First-ever human colon model identifies six unknown cancer driver genes

Researchers engineered a first-of-its-kind ex vivo model of the human colon, then put it to the test to find genes associated with progression of colon cancer. The model identified 17 known cancer driver genes as well as 6 genes that had never been associated with colon cancer progression.

This test demonstrated that their colon cancer model is highly useful for studying cancer development, the researchers concluded in their July 11, 2016 article in the journal Nature Biotechnology.

Currently, scientists routinely use genome-wide association studies to identify mutations in tumors; however, detecting the roles of these genetic alterations in tumorigenesis is still a challenge. So these researchers set out to develop a 3-D model that physiologically replicates the colon.

“You can’t really do experiments very well on human tissue, so having a human system, which allows you to look at the genetics in the context of a controlled environment, is a fairly powerful technique,” said the study’s co-senior author Michael Shuler, PhD, the Samuel B. Eckert Professor of Engineering at Cornell University’s Meinig School of Biomedical Engineering, in Ithaca, NY.

The model that Dr. Shuler and colleagues created goes well beyond a 2-D cell culture because it includes not only tissue from the colon, but also extracellular matrix. In addition, the model preserves the tissue’s normal 3-D architecture. Combined, this provides a more true-to-life environment in which to test and examine tumor pathogenesis, the researchers explained.

Their model is much smaller than an actual colon, though—only about 5 cm³. To engineer it, they started with a sample of normal human colon tissue from which they completely removed the cellular components while retaining intact the tissue architecture, main vasculature, and the muscularis mucosa of the original organ.

Next, they repopulated the tissue with epithelial cells, endothelial cells, and myofibroblasts obtained from colonoscopy patients and from commercial samples. “What you’re really trying to do is provide a micro-environment that encourages the appropriate expression of the genes in the system,” Dr. Shuler said.

Once they had a ready model of the colon, it was time to test how well it demonstrated cancer progression. To do so, they recellularized the colon model with epithelial cells carrying gene muta­tions known for colorectal cancer progression. Malignancy occurred quickly, appearing within 6 to 7 weeks after recellularization (which further showed the value of this ex vivo model as a complement to current cancer models, the authors noted).

Next, the investigators performed a mutagenesis screen to identify and track the genetic changes that occurred inside the colon model, which they found were consistent with typical early stage colorectal cancer.

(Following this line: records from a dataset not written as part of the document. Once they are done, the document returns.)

(** [slow_ball.throw(3.0, 0.125)]: three steps. *)
Definition slow_ball_thrown_short : Pitch float :=
  Eval vm_compute in
    match throw 3 slow_ball 3%float 0.125%float with
    | Some (Ok self') => self'
    | _ => slow_ball
    end.

(** [slow_ball] with another trail. *)
Definition slow_ball_with_trail (t : list (list float)) : Pitch float :=
  {| mass := mass slow_ball;
     drag_coefficient := drag_coefficient slow_ball;
     radius := radius slow_ball;
     area := area slow_ball;
     default_position := default_position slow_ball;
     default_velocity := default_velocity slow_ball;
     label := label slow_ball;
     color := color slow_ball;
     position := position slow_ball;
     trail := t;
     velocity := velocity slow_ball;
     spin := spin slow_ball |}.

(** A position of two components beside a velocity and a spin of three. *)
Definition flat_ball : Pitch float :=
  custom_pitch [0; 1]%float [10; 0; 0]%float [0; 0; 0]%float.

(** Released beyond the plate at 18 m. *)
Definition far_ball : Pitch float :=
  custom_pitch [20; 1; 0]%float [10; 0; 0]%float [0; 0; 0]%float.

(** [Knuckleball().throw(18, 0.001)], as [play_ball] throws it. *)
Definition knuckleball_thrown : Pitch float :=
  Eval vm_compute in
    match throw 1000 (Knuckleball "deeppink") (of_int 18) (lit 1 3) with
    | Some (Ok self') => self'
    | _ => Knuckleball "deeppink"
    end.

End Runs.

(** ** More pitches of binary64 floats *)

Module MoreRuns.
Import pitches.

(** [Knuckleball()], as [play_ball] makes it. *)
Definition knuckleball : Pitch float := Knuckleball "deeppink".

(** [slow_ball] after [slow_ball.mass = 0.0]. *)
Definition massless_ball : Pitch float :=
  {| mass := 0%float;
     drag_coefficient := drag_coefficient Runs.slow_ball;
     radius := radius Runs.slow_ball;
     area := area Runs.slow_ball;
     default_position := default_position Runs.slow_ball;
     default_velocity := default_velocity Runs.slow_ball;
     label := label Runs.slow_ball;
     color := color Runs.slow_ball;
     position := position Runs.slow_ball;
     trail := trail Runs.slow_ball;
     velocity := velocity Runs.slow_ball;
     spin := spin Runs.slow_ball |}.

(** A position of one component, and a spin of one. *)
Definition point_ball : Pitch float :=
  custom_pitch [0]%float [10; 0; 0]%float [0; 0; 0]%float.

Definition one_spin_ball : Pitch float :=
  custom_pitch [0; 1; 0]%float [10; 0; 0]%float [0]%float.

(** [slow_ball.throw(5.0, 0.125)], and the same ball thrown to 3.0 first. *)
Definition slow_ball_thrown_to_5 : Pitch float :=
  Eval vm_compute in
    match throw 10 Runs.slow_ball 5%float 0.125%float with
    | Some (Ok self') => self'
    | _ => Runs.slow_ball
    end.

(** [lets_play(0.01)] and [just_throw(0.01)]: the figure and the pitches when
    they end. *)
Definition figure_of_lets_play : baseball_plotter.BaseballPlotter float :=
  Eval vm_compute in
    match play_ball.lets_play 100 (lit 1 2) with
    | Some (my_plotter, _) => my_plotter
    | None => baseball_plotter.__init__
    end.

Definition pitches_of_just_throw : list (Pitch float) :=
  Eval vm_compute in
    match play_ball.just_throw 100 (lit 1 2) with
    | Some (Ok ps) => ps
    | _ => []
    end.

End MoreRuns.

(** * Properties *)

Unset Implicit Arguments.

(** ** The docstring examples, run on binary64 floats *)

Example calculate_gravity_docstring :
  forces.calculate_gravity 81.6%float
  = [0%float; (-800.2226399999998)%float; 0%float].
Proof. reflexivity. Qed.

(** The docstring prints this force to eight decimals:
    [-1.32074929, 2.73583781, -0.56603541]. *)
Example calculate_drag_docstring :
  forces.calculate_drag [1.4; -2.9; 0.6]%float 0.4%float 1.2%float
  = [-1.3207492855193974; 2.7358378057187522; -0.56603540807974184]%float.
Proof. reflexivity. Qed.

Example calculate_magnus_docstring :
  forces.calculate_magnus [42.0; -0.2; 1.3]%float [0.01; 0.02; 0.03]%float
  = Ok [-0.032; -1.247; 0.842]%float.
Proof. reflexivity. Qed.

(** ** Lists built by [zip] *)

Section ZipFacts.
Context {A : Type} `{Num A}.

Lemma zip_add_length (u w : list A) :
  List.length (zip_add u w) = Nat.min (List.length u) (List.length w).
Proof.
  unfold zip_add. rewrite length_map. apply length_combine.
Qed.

Lemma zip_add_nth_error (u w : list A) (i : nat) (a b : A) :
  nth_error u i = Some a ->
  nth_error w i = Some b ->
  nth_error (zip_add u w) i = Some (add a b).
Proof.
  revert w i.
  induction u as [|a' u IH]; intros [|b' w] [|i]; simpl; try discriminate.
  - intros [= ->] [= ->]. reflexivity.
  - intros Hu Hw. apply (IH w i Hu Hw).
Qed.

Lemma nth_error_scaled (xs : list A) (k : A) (i : nat) (x : A) :
  nth_error xs i = Some x ->
  nth_error (map (fun each => mul each k) xs) i = Some (mul x k).
Proof.
  intros Hx. rewrite nth_error_map, Hx. reflexivity.
Qed.

End ZipFacts.

(** ** The Euler step *)

(** C3.  [new_state x xp xpp dt] is, axis by axis, [x[i] + xp[i]*dt] and
    [xp[i] + xpp[i]*dt], and as long as its arguments when they agree in
    length; on the example of the docstring the binary64 result is exactly
    the one printed there. *)
Theorem new_state_is_the_euler_step :
  (forall (A : Type) (N : Num A) (x xp xpp : list A) (dt : A),
      List.length x = List.length xp ->
      List.length xp = List.length xpp ->
      let new := euler.new_state x xp xpp dt in
      List.length (fst new) = List.length x /\
      List.length (snd new) = List.length x /\
      forall (i : nat) (xi vi ai : A),
        nth_error x i = Some xi ->
        nth_error xp i = Some vi ->
        nth_error xpp i = Some ai ->
        nth_error (fst new) i = Some (add xi (mul vi dt)) /\
        nth_error (snd new) i = Some (add vi (mul ai dt)))
  /\
  euler.new_state [10.0; 12.5; 7.2]%float [1.4; -2.9; 2.0]%float
                  [0.1; -0.2; -1.0]%float 0.5%float
  = ([10.7; 11.05; 8.2]%float, [1.45; -3.0; 1.5]%float).
Proof.
  split; [|reflexivity].
  intros A N x xp xpp dt Hx Hxp. unfold euler.new_state. simpl.
  repeat split.
  - rewrite zip_add_length, length_map. lia.
  - rewrite zip_add_length, length_map. lia.
  - apply zip_add_nth_error; [assumption|]. now apply nth_error_scaled.
  - apply zip_add_nth_error; [assumption|]. now apply nth_error_scaled.
Qed.

Lemma new_state_is_the_euler_step_witness :
  let new := euler.new_state [3; 4]%float [1; 2]%float [5; 6]%float 2%float in
  List.length (fst new) = 2%nat /\
  List.length (snd new) = 2%nat /\
  forall (i : nat) (xi vi ai : float),
    nth_error [3; 4]%float i = Some xi ->
    nth_error [1; 2]%float i = Some vi ->
    nth_error [5; 6]%float i = Some ai ->
    nth_error (fst new) i = Some (add xi (mul vi 2%float)) /\
    nth_error (snd new) i = Some (add vi (mul ai 2%float)).
Proof.
  apply (proj1 new_state_is_the_euler_step float float_Num
               [3; 4]%float [1; 2]%float [5; 6]%float 2%float);
    reflexivity.
Defined.

(** ** The force model *)

(** *** Drag at rest, on binary64 floats *)

Lemma mul_nan_r (k : float) : mul k nan = nan.
Proof.
  change (PrimFloat.mul k nan = nan).
  apply Prim2SF_inj. rewrite mul_spec.
  change (Prim2SF nan) with S754_nan.
  unfold SF64mul, SFmul. destruct (Prim2SF k); reflexivity.
Qed.

(** C1 fails on the code: with the velocity at rest the magnitude is 0.0,
    numpy's [velocity / magnitude] is 0.0/0.0 in every component, and the
    force that [calculate_drag] returns is not-a-number three times,
    whatever the area and the drag coefficient; a not-a-number is not
    [== 0.0]. *)
Theorem calculate_drag_at_rest_is_nan (area drag_coefficient : float) :
  forces.calculate_drag [0; 0; 0]%float area drag_coefficient = [nan; nan; nan]
  /\ PrimFloat.eqb nan 0 = false.
Proof.
  split; [|reflexivity].
  unfold forces.calculate_drag.
  change (sqrt (forces.dot [0; 0; 0]%float [0; 0; 0]%float)) with 0%float.
  change (map (fun v : float => div v 0%float) [0; 0; 0]%float)
    with [nan; nan; nan].
  cbn [map]. rewrite !mul_nan_r. reflexivity.
Qed.

(** *** The sum of forces *)

Section AddForces.
Context {A : Type} `{Num A}.

Lemma fold_zip_add_length (fs : list (list A)) (acc : list A) :
  List.length (fold_left (fun net_force f => zip_add net_force f) fs acc)
  = fold_left (fun n f => Nat.min n (List.length f)) fs (List.length acc).
Proof.
  revert acc. induction fs as [|f fs IH]; intros acc; simpl.
  - reflexivity.
  - rewrite IH, zip_add_length. reflexivity.
Qed.

Lemma add_forces_length (fs : list (list A)) :
  List.length (forces.add_forces fs)
  = fold_left (fun n f => Nat.min n (List.length f)) fs 3%nat.
Proof.
  unfold forces.add_forces. rewrite fold_zip_add_length. reflexivity.
Qed.

Lemma fold_min_le (fs : list (list A)) (n : nat) :
  (fold_left (fun n f => Nat.min n (List.length f)) fs n <= n)%nat.
Proof.
  revert n. induction fs as [|f fs IH]; intros n; simpl.
  - lia.
  - specialize (IH (Nat.min n (List.length f))). lia.
Qed.

(** A component that every force has is summed from the left, from the
    0 of the start. *)
Lemma fold_zip_add_nth_error (fs : list (list A)) (xs : list A)
    (acc : list A) (a : A) (i : nat) :
  nth_error acc i = Some a ->
  Forall2 (fun f x => nth_error f i = Some x) fs xs ->
  nth_error (fold_left (fun net_force f => zip_add net_force f) fs acc) i
  = Some (fold_left add xs a).
Proof.
  intros Hacc Hfs. revert acc a Hacc.
  induction Hfs as [|f x fs xs Hf _ IH]; intros acc a Hacc; simpl.
  - exact Hacc.
  - apply IH. apply zip_add_nth_error; assumption.
Qed.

Of course, there’s no way to tell for sure whether the model provides an exact replica of colorectal cancer progression, but “it gives you a human-based system to characterize some of the key steps in advance-stage colon cancer, and that is something that hasn’t been possible,” Dr. Shuler noted.

Further testing with DNA sequencing identified 38 invasion-driver genes from 21 invasive neoplasias. Of these 38 genes, 17 had already been implicated in colon cancer progression while 6 had never been associated with the progression of colorectal cancer.

“These results demonstrate the utility of our organoid model for studying cancer biology,” the investigators concluded.

“The recellularized human colon provides an exciting new model for identifying genes that are mutated during the earliest step in tumor metastasis,” said co-senior author Nancy Jenkins, PhD, Professor of Oncology at Houston Methodist Research Institute, in Houston, TX.

“Our hope is that a better understanding of the genetics of tumor metastasis will lead to better molecular targeted therapies and/or biomarkers for the treatment of colon cancer,” she added.